Lemma wait_shrinks_with_time_witness :
  LIMITER burst5_then_wait = LIMITER (snd (app_fetch post_increment_a burst5_then_wait))
  /\ clock burst5_then_wait (ticks burst5_then_wait)
     <= clock (snd (app_fetch post_increment_a burst5_then_wait))
              (ticks (snd (app_fetch post_increment_a burst5_then_wait)))
  /\ fst (checkRateLimit "global" (snd (app_fetch post_increment_a burst5_then_wait)))
     <= fst (checkRateLimit "global" burst5_then_wait).
Proof.
  assert (HL : LIMITER burst5_then_wait
               = LIMITER (snd (app_fetch post_increment_a burst5_then_wait)))
    by (vm_compute; reflexivity).
  assert (Hle : clock burst5_then_wait (ticks burst5_then_wait)
                <= clock (snd (app_fetch post_increment_a burst5_then_wait))
                         (ticks (snd (app_fetch post_increment_a burst5_then_wait))))
    by (vm_compute; discriminate).
  split; [exact HL |]. split; [exact Hle |].
  apply (wait_shrinks_with_time "global" burst5_then_wait
           (snd (app_fetch post_increment_a burst5_then_wait)) HL Hle).
Defined.



(** X7. From the first hit on, the wait doubles with every further hit
    until it is capped: the wait of hit [h + 1] is the smaller of twice the
    wait of hit [h] and 30000, the first hit waits 500, and from the seventh
    hit on the wait is 30000. *)
Theorem waitTime_doubles_up_to_cap (h : Z) :
  1 <= h ->
  waitTime 1 = 500
  /\ waitTime (h + 1) = Z.min (2 * waitTime h) 30000
  /\ waitTime h = (if h <=? 6 then 500 * 2 ^ (h - 1) else 30000).
Proof.
  intros Hh. split; [reflexivity |].
  unfold waitTime, BASE_WAIT_TIME, MAX_WAIT_TIME.
  assert (Hp : 0 < 2 ^ (h - 1)) by (apply Z.pow_pos_nonneg; lia).
  split.
  - replace (h + 1 - 1) with (Z.succ (h - 1)) by lia.
    rewrite Z.pow_succ_r by lia. lia.
  - destruct (Z.leb_spec h 6) as [Hle|Hgt].
    + apply Z.min_l.
      assert (2 ^ (h - 1) <= 2 ^ 5) by (apply Z.pow_le_mono_r; lia).
      change (2 ^ 5) with 32 in *. lia.
    + apply Z.min_r.
      assert (2 ^ 6 <= 2 ^ (h - 1)) by (apply Z.pow_le_mono_r; lia).
      change (2 ^ 6) with 64 in *. lia.
Qed.
(** OTLP, span by span: the span sits under a resource that is present and
    names the service asked for, and the operation asked for is empty or is
    the span's name. *)
Definition otlp_span_matches (query : ApiV3.TraceQueryParameters)
    (rs : ApiV3.ResourceSpans) (span : ApiV3.Span) : Prop :=
  ∃ resource,
    ApiV3.ResourceSpans_Resource rs = Some resource
    ∧ ApiV3.getServiceName (Some resource) = ApiV3.ServiceName query
    ∧ (ApiV3.OperationName query = EmptyString
       ∨ ApiV3.Span_Name span = ApiV3.OperationName query).

Definition otlp_trace_matches (query : ApiV3.TraceQueryParameters) (t : ApiV3.TracesData) : Prop :=
  ∃ rs ss span,
    rs ∈ ApiV3.TracesData_ResourceSpans t
    ∧ ss ∈ ApiV3.ResourceSpans_ScopeSpans rs
    ∧ span ∈ ApiV3.Spans ss
    ∧ otlp_span_matches query rs span.

(** OTLP, as the loops decide it: some resource spans of the trace has the
    service name asked for, as [getServiceName] reads it off the resource,
    and the operation asked for is empty or is the name of a span under
    those resource spans. *)
Definition otlp_resource_spans_accepted (query : ApiV3.TraceQueryParameters)
    (rs : ApiV3.ResourceSpans) : Prop :=
  ApiV3.getServiceName (ApiV3.ResourceSpans_Resource rs) = ApiV3.ServiceName query
  ∧ (ApiV3.OperationName query = EmptyString
     ∨ ∃ ss span,
         ss ∈ ApiV3.ResourceSpans_ScopeSpans rs
         ∧ span ∈ ApiV3.Spans ss
         ∧ ApiV3.Span_Name span = ApiV3.OperationName query).

Definition otlp_trace_accepted (query : ApiV3.TraceQueryParameters)
    (t : ApiV3.TracesData) : Prop :=
  ∃ rs, rs ∈ ApiV3.TracesData_ResourceSpans t ∧ otlp_resource_spans_accepted query rs.

(** * Derived notions used in the statements *)

(** What a handler sent: the part of the stream that was not there when it
    was called. *)
Definition emitted {C : Type} (before after : ServerStream C) : list C :=
  drop (length (delivered before)) (delivered after).

(** A run of writes to the store, oldest first. *)
Definition flat_puts (writes : list (string * list ApiV2.Span)) (q : ApiV2.QueryService)
  : ApiV2.QueryService :=
  foldl (λ q w, ApiV2.Put w.1 w.2 q) q writes.

Definition otlp_puts (writes : list (string * ApiV3.TracesData)) (q : ApiV3.QueryService)
  : ApiV3.QueryService :=
  foldl (λ q w, ApiV3.Put w.1 w.2 q) q writes.

(** * Concrete stores and requests *)

Local Open Scope string_scope.

(** The OTLP demo store at two fixed clock readings, the second a little
    after the first. *)
Definition otlp_demo : ApiV3.QueryService :=
  ApiV3.initDemoData 1700000000000000000 1700000000000042000 ApiV3.NewQueryService.

(** The flat demo store: the two identifier helpers are fixed at what they
    give for the sample identifier, and the first sample trace adds
    nothing. *)
Definition flat_demo : ApiV2.QueryService :=
  ApiV2.initDemoData
    (λ _, ApiV2.mkTraceID 0xfedcba0987654321 0xfedcba0987654321)
    (λ _, "fedcba0987654321fedcba0987654321")
    1700000000000000000
    (λ q, q)
    ApiV2.NewQueryService.

Definition flat_query (service operation : string) : ApiV2.FindTracesRequest :=
  ApiV2.mkFindTracesRequest (Some (ApiV2.mkTraceQueryParameters service operation ∅)).

Definition otlp_query (service operation : string) : ApiV3.FindTracesRequest :=
  ApiV3.mkFindTracesRequest (Some (ApiV3.mkTraceQueryParameters service operation ∅)).

(** A flat span with nothing but an operation name and a process pointer. *)
Definition flat_span (operation : string) (process : option ApiV2.Process) : ApiV2.Span :=
  ApiV2.mkSpan (ApiV2.mkTraceID 0 0) 0 operation [] 0 0 process [].

(** An OTLP span with nothing but a name. *)
Definition otlp_span (name : string) : ApiV3.Span :=
  ApiV3.mkSpan [] [] [] name 0 0 ApiV3.Span_SPAN_KIND_UNSPECIFIED [].

(** A trace whose only resource names the frontend and has no spans. *)
Definition spanless_trace : ApiV3.TracesData :=
  ApiV3.mkTracesData
    [ ApiV3.mkResourceSpans
        (Some (ApiV3.mkResource [ApiV3.stringAttr "service.name" "frontend"])) [] ].

Definition spanless_store : ApiV3.QueryService :=
  ApiV3.Put "0a" spanless_trace ApiV3.NewQueryService.

(** A trace whose only span sits under resource spans with a nil
    resource. *)
Definition orphan_trace : ApiV3.TracesData :=
  ApiV3.mkTracesData
    [ ApiV3.mkResourceSpans None [ApiV3.mkScopeSpans [otlp_span "checkout"]] ].

Definition orphan_store : ApiV3.QueryService :=
  ApiV3.Put "0b" orphan_trace ApiV3.NewQueryService.

(** The flat counterpart: a span with a nil process. *)
Definition flat_orphan_store : ApiV2.QueryService :=
  ApiV2.Put "0b" [flat_span "checkout" None] ApiV2.NewQueryService.

(** A flat trace with no span at all. *)
Definition flat_spanless_store : ApiV2.QueryService :=
  ApiV2.Put "0a" [] ApiV2.NewQueryService.

(** A flat trace with one span of the frontend. *)
Definition flat_login_trace : list ApiV2.Span :=
  [flat_span "login" (Some (ApiV2.mkProcess "frontend" []))].

Definition flat_login_store : ApiV2.QueryService :=
  ApiV2.Put "0c" flat_login_trace ApiV2.NewQueryService.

### What is being asked:
Begin at the line that has "query rs span." in the entries above; stop after the line that has "those resource spans. *)". Transcribe exactly those lines and no others.

### Response area:
    ∧ otlp_span_matches query rs span.

(** OTLP, as the loops decide it: some resource spans of the trace has the
    service name asked for, as [getServiceName] reads it off the resource,
    and the operation asked for is empty or is the name of a span under
    those resource spans. *)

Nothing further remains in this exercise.